### Required action
In the entries below, find the line with "match pcpu with" and the line with "(** The entry". Reproduce those two lines and every line between them exactly, and nothing more.

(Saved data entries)
-------

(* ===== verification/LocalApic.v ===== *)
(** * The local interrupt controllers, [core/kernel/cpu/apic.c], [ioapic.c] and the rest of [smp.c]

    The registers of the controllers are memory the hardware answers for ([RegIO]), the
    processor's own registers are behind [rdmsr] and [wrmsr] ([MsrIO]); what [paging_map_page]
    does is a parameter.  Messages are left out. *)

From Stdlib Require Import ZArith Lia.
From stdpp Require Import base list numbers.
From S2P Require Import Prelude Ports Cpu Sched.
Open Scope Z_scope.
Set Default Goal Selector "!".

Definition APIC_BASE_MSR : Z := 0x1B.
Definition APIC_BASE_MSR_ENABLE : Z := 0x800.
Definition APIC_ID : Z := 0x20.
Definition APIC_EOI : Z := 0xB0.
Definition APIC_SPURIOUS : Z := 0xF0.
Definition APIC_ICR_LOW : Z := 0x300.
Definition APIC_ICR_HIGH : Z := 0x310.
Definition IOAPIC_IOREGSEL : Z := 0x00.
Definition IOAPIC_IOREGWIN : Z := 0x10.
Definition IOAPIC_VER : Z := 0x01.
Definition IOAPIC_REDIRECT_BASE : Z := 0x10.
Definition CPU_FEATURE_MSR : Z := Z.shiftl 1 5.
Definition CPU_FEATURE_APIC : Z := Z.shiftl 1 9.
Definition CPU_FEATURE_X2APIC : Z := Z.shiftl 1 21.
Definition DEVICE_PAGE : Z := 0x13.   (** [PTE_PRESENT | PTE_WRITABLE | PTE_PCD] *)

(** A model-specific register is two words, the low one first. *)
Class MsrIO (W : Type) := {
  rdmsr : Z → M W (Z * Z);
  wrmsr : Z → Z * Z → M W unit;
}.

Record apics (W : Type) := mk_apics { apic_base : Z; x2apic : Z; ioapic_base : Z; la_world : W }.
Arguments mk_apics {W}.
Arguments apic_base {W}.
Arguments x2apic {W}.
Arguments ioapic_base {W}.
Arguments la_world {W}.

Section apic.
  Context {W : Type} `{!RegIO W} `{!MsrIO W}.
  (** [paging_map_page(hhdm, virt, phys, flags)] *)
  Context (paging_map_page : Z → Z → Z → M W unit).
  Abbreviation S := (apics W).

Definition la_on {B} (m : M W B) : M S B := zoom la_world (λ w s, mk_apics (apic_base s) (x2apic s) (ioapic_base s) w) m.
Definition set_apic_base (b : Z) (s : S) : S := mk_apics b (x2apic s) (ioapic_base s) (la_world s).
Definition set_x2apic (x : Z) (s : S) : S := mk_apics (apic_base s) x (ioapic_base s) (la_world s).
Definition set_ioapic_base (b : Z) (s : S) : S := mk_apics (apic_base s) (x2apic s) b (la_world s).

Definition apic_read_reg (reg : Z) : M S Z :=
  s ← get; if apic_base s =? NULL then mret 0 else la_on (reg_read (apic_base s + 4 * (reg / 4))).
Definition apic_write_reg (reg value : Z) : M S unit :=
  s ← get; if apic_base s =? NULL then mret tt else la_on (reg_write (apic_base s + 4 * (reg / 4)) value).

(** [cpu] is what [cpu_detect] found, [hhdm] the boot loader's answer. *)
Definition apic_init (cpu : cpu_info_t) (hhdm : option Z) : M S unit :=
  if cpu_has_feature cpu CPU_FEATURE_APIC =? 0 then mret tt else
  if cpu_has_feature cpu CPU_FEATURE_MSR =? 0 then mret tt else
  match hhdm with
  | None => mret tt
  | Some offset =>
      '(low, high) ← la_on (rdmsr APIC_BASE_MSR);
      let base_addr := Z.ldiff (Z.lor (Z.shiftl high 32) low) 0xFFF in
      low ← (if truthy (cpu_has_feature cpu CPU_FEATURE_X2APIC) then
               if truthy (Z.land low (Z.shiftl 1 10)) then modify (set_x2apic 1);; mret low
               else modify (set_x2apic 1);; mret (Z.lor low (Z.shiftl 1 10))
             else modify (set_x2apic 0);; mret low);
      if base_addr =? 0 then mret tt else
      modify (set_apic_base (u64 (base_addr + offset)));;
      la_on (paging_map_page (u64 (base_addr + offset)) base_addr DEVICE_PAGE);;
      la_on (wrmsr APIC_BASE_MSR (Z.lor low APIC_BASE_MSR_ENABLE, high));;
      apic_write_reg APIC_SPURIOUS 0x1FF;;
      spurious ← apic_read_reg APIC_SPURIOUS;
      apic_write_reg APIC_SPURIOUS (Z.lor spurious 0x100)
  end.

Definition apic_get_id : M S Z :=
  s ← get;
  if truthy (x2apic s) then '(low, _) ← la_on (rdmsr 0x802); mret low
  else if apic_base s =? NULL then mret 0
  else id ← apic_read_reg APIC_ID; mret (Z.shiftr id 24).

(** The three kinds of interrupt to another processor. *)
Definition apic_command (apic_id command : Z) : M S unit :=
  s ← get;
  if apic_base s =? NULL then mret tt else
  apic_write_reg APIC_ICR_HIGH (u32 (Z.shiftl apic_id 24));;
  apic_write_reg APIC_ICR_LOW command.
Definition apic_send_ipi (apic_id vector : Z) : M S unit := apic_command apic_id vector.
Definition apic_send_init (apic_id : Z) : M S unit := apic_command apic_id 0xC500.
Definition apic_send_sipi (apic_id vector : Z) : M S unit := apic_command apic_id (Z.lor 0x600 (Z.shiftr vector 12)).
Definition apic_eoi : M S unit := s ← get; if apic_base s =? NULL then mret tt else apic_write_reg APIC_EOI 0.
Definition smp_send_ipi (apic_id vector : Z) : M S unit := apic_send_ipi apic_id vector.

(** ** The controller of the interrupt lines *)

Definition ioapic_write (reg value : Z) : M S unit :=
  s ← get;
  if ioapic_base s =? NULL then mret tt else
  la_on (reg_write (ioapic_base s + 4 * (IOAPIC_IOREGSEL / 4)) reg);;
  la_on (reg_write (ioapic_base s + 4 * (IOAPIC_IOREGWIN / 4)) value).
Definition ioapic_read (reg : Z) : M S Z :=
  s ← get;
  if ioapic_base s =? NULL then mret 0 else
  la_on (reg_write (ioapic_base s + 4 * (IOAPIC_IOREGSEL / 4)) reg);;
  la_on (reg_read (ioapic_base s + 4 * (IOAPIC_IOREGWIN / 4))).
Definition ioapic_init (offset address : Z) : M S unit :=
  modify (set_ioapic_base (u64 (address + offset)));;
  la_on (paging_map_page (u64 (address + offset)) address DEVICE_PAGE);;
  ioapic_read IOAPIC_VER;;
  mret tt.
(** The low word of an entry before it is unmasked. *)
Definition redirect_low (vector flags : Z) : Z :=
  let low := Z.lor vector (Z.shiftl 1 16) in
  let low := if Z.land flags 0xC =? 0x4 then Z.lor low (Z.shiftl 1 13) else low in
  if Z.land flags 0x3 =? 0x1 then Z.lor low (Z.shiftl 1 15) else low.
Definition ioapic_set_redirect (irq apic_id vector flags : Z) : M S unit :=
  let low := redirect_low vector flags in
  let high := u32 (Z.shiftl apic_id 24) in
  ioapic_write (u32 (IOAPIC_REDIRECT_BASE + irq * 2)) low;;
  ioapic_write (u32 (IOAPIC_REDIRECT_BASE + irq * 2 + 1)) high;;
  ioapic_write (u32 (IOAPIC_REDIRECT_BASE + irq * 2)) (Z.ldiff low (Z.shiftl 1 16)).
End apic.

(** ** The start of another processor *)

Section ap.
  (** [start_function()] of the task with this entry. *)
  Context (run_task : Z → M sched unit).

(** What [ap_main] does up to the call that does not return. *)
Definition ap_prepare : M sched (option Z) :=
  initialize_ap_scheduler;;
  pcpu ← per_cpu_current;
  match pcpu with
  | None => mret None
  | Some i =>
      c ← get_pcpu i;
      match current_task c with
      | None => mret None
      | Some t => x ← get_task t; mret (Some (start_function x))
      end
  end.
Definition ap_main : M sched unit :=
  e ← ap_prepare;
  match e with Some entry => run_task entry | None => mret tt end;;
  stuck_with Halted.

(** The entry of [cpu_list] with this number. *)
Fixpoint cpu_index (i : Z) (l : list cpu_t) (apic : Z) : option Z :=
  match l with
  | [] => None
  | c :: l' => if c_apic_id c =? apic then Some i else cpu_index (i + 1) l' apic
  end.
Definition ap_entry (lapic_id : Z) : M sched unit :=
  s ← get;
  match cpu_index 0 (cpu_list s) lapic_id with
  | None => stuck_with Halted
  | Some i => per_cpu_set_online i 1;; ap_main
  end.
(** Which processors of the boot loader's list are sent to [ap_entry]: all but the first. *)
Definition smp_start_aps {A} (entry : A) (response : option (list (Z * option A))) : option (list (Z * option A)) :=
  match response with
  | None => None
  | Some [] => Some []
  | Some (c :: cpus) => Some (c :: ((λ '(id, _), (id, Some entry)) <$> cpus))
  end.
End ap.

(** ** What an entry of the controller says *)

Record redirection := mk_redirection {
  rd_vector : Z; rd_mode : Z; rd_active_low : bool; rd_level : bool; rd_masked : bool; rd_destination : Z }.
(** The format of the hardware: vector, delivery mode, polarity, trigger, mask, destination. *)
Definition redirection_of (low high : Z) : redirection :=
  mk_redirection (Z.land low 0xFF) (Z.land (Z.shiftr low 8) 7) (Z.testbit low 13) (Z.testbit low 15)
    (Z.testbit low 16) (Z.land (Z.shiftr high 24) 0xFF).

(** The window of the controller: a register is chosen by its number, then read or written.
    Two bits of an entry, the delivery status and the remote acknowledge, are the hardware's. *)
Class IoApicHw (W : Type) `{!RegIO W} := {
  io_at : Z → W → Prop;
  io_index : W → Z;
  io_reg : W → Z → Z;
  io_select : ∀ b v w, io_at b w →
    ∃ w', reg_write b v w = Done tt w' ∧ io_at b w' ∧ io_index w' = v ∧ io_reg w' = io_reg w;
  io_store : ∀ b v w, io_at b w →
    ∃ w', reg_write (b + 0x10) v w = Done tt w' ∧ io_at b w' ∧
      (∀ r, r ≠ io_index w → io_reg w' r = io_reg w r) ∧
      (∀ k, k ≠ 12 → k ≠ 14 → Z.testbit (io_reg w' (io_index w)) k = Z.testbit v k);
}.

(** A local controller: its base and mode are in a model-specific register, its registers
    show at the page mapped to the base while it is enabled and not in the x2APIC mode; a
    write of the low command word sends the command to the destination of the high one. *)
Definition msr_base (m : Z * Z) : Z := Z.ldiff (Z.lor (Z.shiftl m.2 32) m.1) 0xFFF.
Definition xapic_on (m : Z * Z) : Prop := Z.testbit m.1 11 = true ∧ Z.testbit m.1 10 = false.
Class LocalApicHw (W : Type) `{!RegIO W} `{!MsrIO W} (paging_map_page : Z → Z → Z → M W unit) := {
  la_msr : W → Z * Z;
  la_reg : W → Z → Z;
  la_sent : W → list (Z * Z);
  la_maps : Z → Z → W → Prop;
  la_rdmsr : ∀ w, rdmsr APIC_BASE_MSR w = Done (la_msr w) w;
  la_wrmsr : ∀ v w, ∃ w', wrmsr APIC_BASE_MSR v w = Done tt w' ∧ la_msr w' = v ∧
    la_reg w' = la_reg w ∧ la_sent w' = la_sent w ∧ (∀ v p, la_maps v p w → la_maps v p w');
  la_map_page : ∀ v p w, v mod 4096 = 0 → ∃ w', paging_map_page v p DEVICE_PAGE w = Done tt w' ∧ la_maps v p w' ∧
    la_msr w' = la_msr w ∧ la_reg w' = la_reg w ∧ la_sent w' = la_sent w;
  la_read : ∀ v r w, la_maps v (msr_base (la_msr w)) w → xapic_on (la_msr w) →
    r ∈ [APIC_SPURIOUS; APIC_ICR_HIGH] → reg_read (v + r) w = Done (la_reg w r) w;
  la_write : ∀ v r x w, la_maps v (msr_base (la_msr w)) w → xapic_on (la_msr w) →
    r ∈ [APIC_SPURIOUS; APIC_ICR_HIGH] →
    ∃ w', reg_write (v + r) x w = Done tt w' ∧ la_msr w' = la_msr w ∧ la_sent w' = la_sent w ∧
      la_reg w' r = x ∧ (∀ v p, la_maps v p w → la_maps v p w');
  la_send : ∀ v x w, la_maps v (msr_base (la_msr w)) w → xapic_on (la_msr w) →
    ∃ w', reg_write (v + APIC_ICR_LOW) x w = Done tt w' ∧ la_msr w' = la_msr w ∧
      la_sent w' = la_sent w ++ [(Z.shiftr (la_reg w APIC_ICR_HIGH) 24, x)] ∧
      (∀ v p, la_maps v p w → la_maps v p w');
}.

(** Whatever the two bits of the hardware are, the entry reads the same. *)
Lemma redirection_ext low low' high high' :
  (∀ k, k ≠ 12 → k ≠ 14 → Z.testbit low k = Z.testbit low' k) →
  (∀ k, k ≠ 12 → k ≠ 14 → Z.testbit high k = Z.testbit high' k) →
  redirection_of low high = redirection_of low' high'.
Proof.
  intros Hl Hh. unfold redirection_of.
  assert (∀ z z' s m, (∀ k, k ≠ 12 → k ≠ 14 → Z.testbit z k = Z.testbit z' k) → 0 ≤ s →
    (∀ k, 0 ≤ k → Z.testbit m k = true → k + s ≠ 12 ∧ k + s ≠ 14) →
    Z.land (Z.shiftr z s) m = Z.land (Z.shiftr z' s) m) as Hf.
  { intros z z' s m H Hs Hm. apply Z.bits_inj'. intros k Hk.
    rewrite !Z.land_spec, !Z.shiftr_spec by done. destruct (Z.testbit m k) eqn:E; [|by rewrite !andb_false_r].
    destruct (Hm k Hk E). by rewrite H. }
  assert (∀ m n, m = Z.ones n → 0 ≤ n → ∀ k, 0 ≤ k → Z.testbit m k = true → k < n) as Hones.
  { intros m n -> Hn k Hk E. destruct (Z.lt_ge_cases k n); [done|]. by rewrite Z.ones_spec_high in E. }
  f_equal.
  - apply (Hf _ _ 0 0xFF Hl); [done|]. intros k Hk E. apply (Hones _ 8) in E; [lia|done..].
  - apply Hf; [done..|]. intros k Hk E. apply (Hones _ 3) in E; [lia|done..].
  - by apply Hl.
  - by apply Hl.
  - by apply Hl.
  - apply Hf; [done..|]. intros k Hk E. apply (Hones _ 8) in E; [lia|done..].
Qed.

-------

### Exercise response
  match pcpu with
  | None => mret None
  | Some i =>
      c ← get_pcpu i;
      match current_task c with
      | None => mret None
      | Some t => x ← get_task t; mret (Some (start_function x))
      end
  end.
Definition ap_main : M sched unit :=
  e ← ap_prepare;
  match e with Some entry => run_task entry | None => mret tt end;;
  stuck_with Halted.

(** The entry of [cpu_list] with this number. *)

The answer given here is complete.